• **Directions**: Please look for the string "DeviceHolderState" below and report every line in which it occurs.

[[ Material provided open ]]

(** * eosjs [Api]: a shallow embedding of [src/eosjs-api.ts]

    The class [Api] turns a structured transaction into a signed binary
    payload: it caches ABIs, resolves the TAPOS reference block, serializes
    actions and the envelope, asks a signature provider to sign and hands the
    result to the node.

    Layout of this development:
    - JavaScript values, errors and the [result] type for code that throws;
    - the byte buffer of the serializer (its module is not part of the
      sources at hand, so that part is modelled from the specification);
    - the state of an [Api] object, the log of remote calls, and the monad
      [M] in which the asynchronous methods are written;
    - the methods of [Api], in the order of the source file;
    - the theorems, one block per property. *)

From Equations Require Import Equations.
From stdpp Require Import gmap strings list.
From Stdlib Require Import ZArith Lia.

Local Open Scope Z_scope.

(** ** JavaScript values

    Transactions are typed [any] in the source, so the fields that the code
    inspects with [typeof] and truthiness are kept as tagged values. *)

(** A [number]: integral, or [NaN].  Fractions and infinities behave like
    non-zero integers for everything done here ([typeof], truthiness). *)
Inductive JsNumber :=
| NumInt (z : Z)
| NumNaN.

Inductive JsVal :=
| VUndefined
| VNull
| VBool (b : bool)
| VNum (n : JsNumber)
| VStr (s : string)
| VObject.

Inductive JsType := TyUndefined | TyObject | TyBoolean | TyNumber | TyString.

Definition typeof (v : JsVal) : JsType :=
  match v with
  | VUndefined => TyUndefined
  | VNull => TyObject
  | VBool _ => TyBoolean
  | VNum _ => TyNumber
  | VStr _ => TyString
  | VObject => TyObject
  end.

Definition is_number (v : JsVal) : bool :=
  match typeof v with TyNumber => true | _ => false end.

Definition string_truthy (s : string) : bool :=
  match s with EmptyString => false | _ => true end.

(** [ToBoolean]. *)
Definition truthy (v : JsVal) : bool :=
  match v with
  | VUndefined | VNull => false
  | VBool b => b
  | VNum (NumInt z) => negb (z =? 0)
  | VNum NumNaN => false
  | VStr s => string_truthy s
  | VObject => true
  end.

(** [a - b] and [a <= b] on numbers; a comparison with [NaN] is false. *)
Definition num_sub (a b : JsNumber) : JsNumber :=
  match a, b with
  | NumInt x, NumInt y => NumInt (x - y)
  | _, _ => NumNaN
  end.

Definition num_le (a b : JsNumber) : bool :=
  match a, b with
  | NumInt x, NumInt y => x <=? y
  | _, _ => false
  end.

(** An optional boolean option of a config object, read for its truthiness. *)
Definition flag (o : option bool) : bool := default false o.

(** ** Errors *)

Record JsError := Error { message : string }.

Inductive result (A : Type) :=
| Ok (a : A)
| Throw (e : JsError).
Arguments Ok {A} a.
Arguments Throw {A} e.
(** * OmiAI: the request-orchestration pipeline of [index.ts]

    A shallow embedding of [fallback], [messageMap], [decidePreConfig], the
    tool executors and [generate] of [createOmiAI], followed by the properties
    the design document states about them.

    Conventions of the embedding.
    - A JavaScript string is the [string] of its code units; the embedding
      covers code units below 256.
    - [undefined] is [None]; a value of type [T | undefined] is an [option T].
    - A turn of the conversation has the two properties [role] and [content]
      of its interface, in that order, and no other.
    - An [async] function is a state-passing function: it takes the state of
      the outside world (providers, JigsawStack services) together with the
      request-local mutable variables and returns either a value or a thrown
      exception, and the state after the call.  A thrown exception keeps the
      state reached when it was thrown. *)

From Stdlib Require Import String Ascii List ZArith QArith Bool Lia.
From Stdlib Require Import Numbers.DecimalString Numbers.DecimalNat.
Import ListNotations.
Close Scope Q_scope.
Open Scope list_scope.
Open Scope string_scope.

Set Implicit Arguments.

(** ** JavaScript string primitives *)

Module JS.

(** [s.startsWith(p)]. *)
Fixpoint startsWith (p s : string) : bool :=
  match p with
  | EmptyString => true
  | String a p' =>
      match s with
      | EmptyString => false
      | String b s' => Ascii.eqb a b && startsWith p' s'
      end
  end.

(** [s.includes(p)]. *)
Fixpoint includes (p s : string) : bool :=
  startsWith p s ||
  match s with
  | EmptyString => false
  | String _ s' => includes p s'
  end.

Fixpoint rev_onto (acc s : string) : string :=
  match s with
  | EmptyString => acc
  | String c s' => rev_onto (String c acc) s'
  end.

(** The characters collected so far are kept in reverse. *)
Definition unrev (cur : string) : string := rev_onto EmptyString cur.

(** [s.split(sep)] for a non-empty separator.  [skip] counts the characters
    of a separator occurrence that are still to be passed over; [cur] is the
    piece under construction, in reverse. *)
Fixpoint split_from (sep s : string) (skip : nat) (cur : string) : list string :=
  match s with
  | EmptyString => [unrev cur]
  | String c s' =>
      match skip with
      | S k => split_from sep s' k cur
      | O =>
          if startsWith sep s
          then unrev cur :: split_from sep s' (String.length sep - 1) EmptyString
          else split_from sep s' 0 (String c cur)
      end
  end.

Definition split (sep s : string) : list string := split_from sep s 0 EmptyString.

(** White space and line terminators of [String.prototype.trim] among the
    code units below 256: TAB, LF, VT, FF, CR, SP, NBSP. *)
Definition isWhiteSpace (c : ascii) : bool :=
  let n := nat_of_ascii c in
  (Nat.leb 9 n && Nat.leb n 13) || Nat.eqb n 32 || Nat.eqb n 160.

Fixpoint trimStart (s : string) : string :=
  match s with
  | EmptyString => EmptyString
  | String c s' => if isWhiteSpace c then trimStart s' else s
  end.

Fixpoint trimEnd (s : string) : string :=
  match s with
  | EmptyString => EmptyString
  | String c s' =>
      match trimEnd s' with
      | EmptyString => if isWhiteSpace c then EmptyString else String c EmptyString
      | t => String c t
      end
  end.

Definition trim (s : string) : string := trimEnd (trimStart s).

(** Truthiness of a string: the empty string is falsy. *)
Definition truthy (s : string) : bool :=
  match s with EmptyString => false | _ => true end.
(** *** Errors *)

(** The values thrown inside the pool.  [TestFailedButDeviceReusable] and
    [FeaturesNotSupported] are private to the module, so only its own code
    can throw them; [Error] is what a failed [assert] throws; [Foreign] is a
    rejection coming from the GPU implementation or from a timed-out wait. *)
Inductive Exception : Type :=
  | TestFailedButDeviceReusable (message : string)
  | FeaturesNotSupported (message : string)
  | TestOOMedShouldAttemptGC (message : string)
  | SkipTestCase (message : string)
  | Error (message : string)
  | Foreign (name message : string).

Inductive Result (A : Type) : Type :=
  | Ok (a : A)
  | Throw (ex : Exception).
Arguments Ok {A} a.
Arguments Throw {A} ex.

(** [ex instanceof TestFailedButDeviceReusable] *)
Definition isTestFailedButDeviceReusable (ex : Exception) : bool :=
  match ex with TestFailedButDeviceReusable _ => true | _ => false end.

(** [ex instanceof FeaturesNotSupported] *)
Definition isFeaturesNotSupported (ex : Exception) : bool :=
  match ex with FeaturesNotSupported _ => true | _ => false end.

(** [ex.name] and [ex.message] *)
Definition ex_name (ex : Exception) : string :=
  match ex with Foreign name _ => name | _ => "Error" end.

Definition ex_message (ex : Exception) : string :=
  match ex with
  | TestFailedButDeviceReusable m | FeaturesNotSupported m
  | TestOOMedShouldAttemptGC m | SkipTestCase m | Error m | Foreign _ m => m
  end.

(** The settled state of a promise of the GPU implementation. *)
Inductive Awaited (A : Type) : Type :=
  | Resolved (a : A)
  | Rejected (name message : string).
Arguments Resolved {A} a.
Arguments Rejected {A} name message.

(** *** Descriptors and their canonical key *)

Abbreviation GPUFeatureName := string.

Record UncanonicalizedDeviceDescriptor : Type := {
  requiredFeatures : option (list GPUFeatureName);
  requiredLimits : option (gmap string nat);
}.

(** [CanonicalDeviceDescriptor]; [requiredLimits] keeps the order in which
    its properties were added, which is the order [JSON.stringify] prints. *)
Record CanonicalDeviceDescriptor : Type := {
  canonicalFeatures : list GPUFeatureName;
  canonicalLimits : list (string * nat);
}.

Definition dquote : string := String (Ascii.ascii_of_nat 34) EmptyString.
Definition newline : string := String (Ascii.ascii_of_nat 10) EmptyString.

(** [JSON.stringify] of a string without characters that need escaping. *)
Definition JSON_string (s : string) : string := dquote +:+ s +:+ dquote.

(** [JSON.stringify(descriptor)], as it appears inside a template string. *)
Definition JSON_stringify (d : option CanonicalDeviceDescriptor) : string :=
  match d with
  | None => "undefined"
  | Some d =>
      "{" +:+ JSON_string "requiredFeatures" +:+ ":["
      +:+ String.concat "," (JSON_string <$> canonicalFeatures d)
      +:+ "]," +:+ JSON_string "requiredLimits" +:+ ":{"
      +:+ String.concat ","
            ((fun '(k, v) => JSON_string k +:+ ":" +:+ pretty v) <$> canonicalLimits d)
      +:+ "}," +:+ JSON_string "defaultQueue" +:+ ":{}}"
  end.

(** The order of [Array.prototype.sort()] without a comparator. *)
Definition string_le (a b : string) : Prop := String.leb a b = true.

Global Instance string_le_dec : RelDecision string_le.
Proof. intros a b. unfold string_le. apply _. Defined.

Section Canonicalize.
(** [kLimits] and [kLimitInfo[limit].default] of capability_info.ts. *)
Variable kLimits : list string.
Variable kLimitDefault : string → nat.

(** The loop over [kLimits] in [canonicalizeDescriptor]. *)
Fixpoint canonicalizeLimits (limits : list string) (requested : gmap string nat)
    : list (string * nat) :=
  match limits with
  | [] => []
  | limit :: rest =>
      match requested !! limit with
      | Some requestedValue =>
          if decide (requestedValue ≠ kLimitDefault limit)
          then (limit, requestedValue) :: canonicalizeLimits rest requested
          else canonicalizeLimits rest requested
      | None => canonicalizeLimits rest requested
      end
  end.

Definition canonicalizeDescriptor (desc : option UncanonicalizedDeviceDescriptor)
    : option CanonicalDeviceDescriptor * string :=
  match desc with
  | None => (None, EmptyString)
  | Some desc =>
      let featuresCanonicalized :=
        match requiredFeatures desc with
        | Some fs => merge_sort string_le (remove_dups fs)
        | None => []
        end in
      let limitsCanonicalized :=
        match requiredLimits desc with
        | Some requested => canonicalizeLimits kLimits requested
        | None => []
        end in
      let descriptorCanonicalized :=
        {| canonicalFeatures := featuresCanonicalized;
           canonicalLimits := limitsCanonicalized |} in
      (Some descriptorCanonicalized, JSON_stringify (Some descriptorCanonicalized))
  end.
End Canonicalize.

(** *** Holders *)

Inductive DeviceHolderState : Type := free | reserved | acquired.

Global Instance DeviceHolderState_eq_dec : EqDecision DeviceHolderState.
Proof. solve_decision. Defined.

(** [GPUDeviceLostReason] *)
Inductive GPUDeviceLostReason : Type := reason_unknown | reason_destroyed.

[[ Material provided closed ]]

• **Result for this exercise**:
Inductive DeviceHolderState : Type := free | reserved | acquired.
Global Instance DeviceHolderState_eq_dec : EqDecision DeviceHolderState.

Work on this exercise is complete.